→ **TASK DIRECTIONS**
The expected answer is the set of lines in the data below between the line holding "- A Python [str]" and the line holding "[str.lower] and [str.capitalize]", inclusive, written out exactly.
::::
Lemma clean_col_names (c : column) (cs : list column) :
  clean_col_ c = Some cs ->
  forall s, In s cs -> col_name s = col_name c /\ branch_of mh c <> Dropped.
Proof.
  unfold clean_col. intros H s Hs.
  destruct (branch_of mh c) eqn:Br.
  - inversion H; subst. destruct Hs.
  - apply bind_Some in H. destruct H as [s' [H1 H]]. inversion H; subst.
    destruct Hs as [<-|[]]. split; [eapply astype_name; eauto | discriminate].
  - apply bind_Some in H. destruct H as [s' [H1 H]]. inversion H; subst.
    destruct Hs as [<-|[]]. split; [eapply astype_name; eauto | discriminate].
  - apply bind_Some in H. destruct H as [s' [H1 H]]. inversion H; subst.
    destruct Hs as [<-|[]]. split; [eapply downcast_name; eauto | discriminate].
Qed.

(** The float32 step and the null-fill that ends the last branch. *)
Lemma float_step (idx : list Z) (pre post : list column) (c : column) :
  ~ In (col_name c) (map col_name pre) ->
  ~ In (col_name c) (map col_name post) ->
  (df2 <- (if Str.contains "float" (col_dtype c)
           then s' <- astype_ c "float32" ;;
                Some (Frame.setitem (mkdf idx (pre ++ c :: post)) (col_name c) s')
           else Some (mkdf idx (pre ++ c :: post))) ;;
   s2 <- Frame.getitem df2 (col_name c) ;;
   Some (Frame.setitem df2 (col_name c) (Frame.fillna_minus_one s2)))
  = (cs <- (s <- (s2 <- (if Str.contains "float" (col_dtype c)
                         then astype_ c "float32" else Some c) ;;
                  Some (Frame.fillna_minus_one s2)) ;;
            Some [s]) ;;
     Some (mkdf idx (pre ++ cs ++ post))).
Proof.
  intros Hpre Hpost.
  destruct (Str.contains "float" (col_dtype c)).
  - destruct (astype_ c "float32") as [s2|] eqn:Ha2; cbn [bind]; [|reflexivity].
    assert (E2 : col_name s2 = col_name c) by (eapply astype_name; eauto).
    rewrite FrameFacts.setitem_at by auto.
    rewrite <- E2 in Hpre, Hpost |- *.
    rewrite FrameFacts.getitem_at by assumption. cbn [bind].
    rewrite FrameFacts.setitem_at by auto. reflexivity.
  - cbn [bind]. rewrite FrameFacts.getitem_at by assumption. cbn [bind].
    rewrite FrameFacts.setitem_at by auto. reflexivity.
Qed.
(** * Skripsi: a retrieval-augmented chat assistant

    A shallow embedding of [src/main.py] (the query server) and
    [src/build_index.py] (the index builder), and the properties of the
    specification proved over it.

    Modelling conventions.
    - A Python [str] is a [string] that holds its UTF-8 encoding; a
      character is one to four bytes.  The built-ins [str.strip],
      [str.lower] and [str.capitalize] are those of CPython 3.11, with the
      character tables of Unicode 14.0: the white space of [str.isspace], the
      full lower-case and title-case mappings, and the rule of the final
      sigma.  A separator of one byte is found in the encoding where it is
      found in the text.
    - A [dict] whose iteration order is observed is an association list in
      insertion order; a [dict] that is only looked up and updated is a [gmap].
    - A call that may raise returns a [res]; the handlers thread the raised
      exception and the messages they send through the monad [M].
    - The retrieval framework, the reranker, the language model and the clock
      are inputs of the handlers. *)

From Stdlib Require Import Ascii.
From stdpp Require Import base option list strings gmap fin_maps sorting.

(** ** Python built-ins on [str] *)

Module Py.

(** *** Bytes and UTF-8 *)

Definition byte (c : ascii) : N := N_of_ascii c.

Definition between (lo hi n : N) : bool := ((lo <=? n) && (n <=? hi))%N.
::::
→ **EXERCISE OUTPUT**
    - A Python [str] is a [string] that holds its UTF-8 encoding; a
      character is one to four bytes.  The built-ins [str.strip],
      [str.lower] and [str.capitalize] are those of CPython 3.11, with the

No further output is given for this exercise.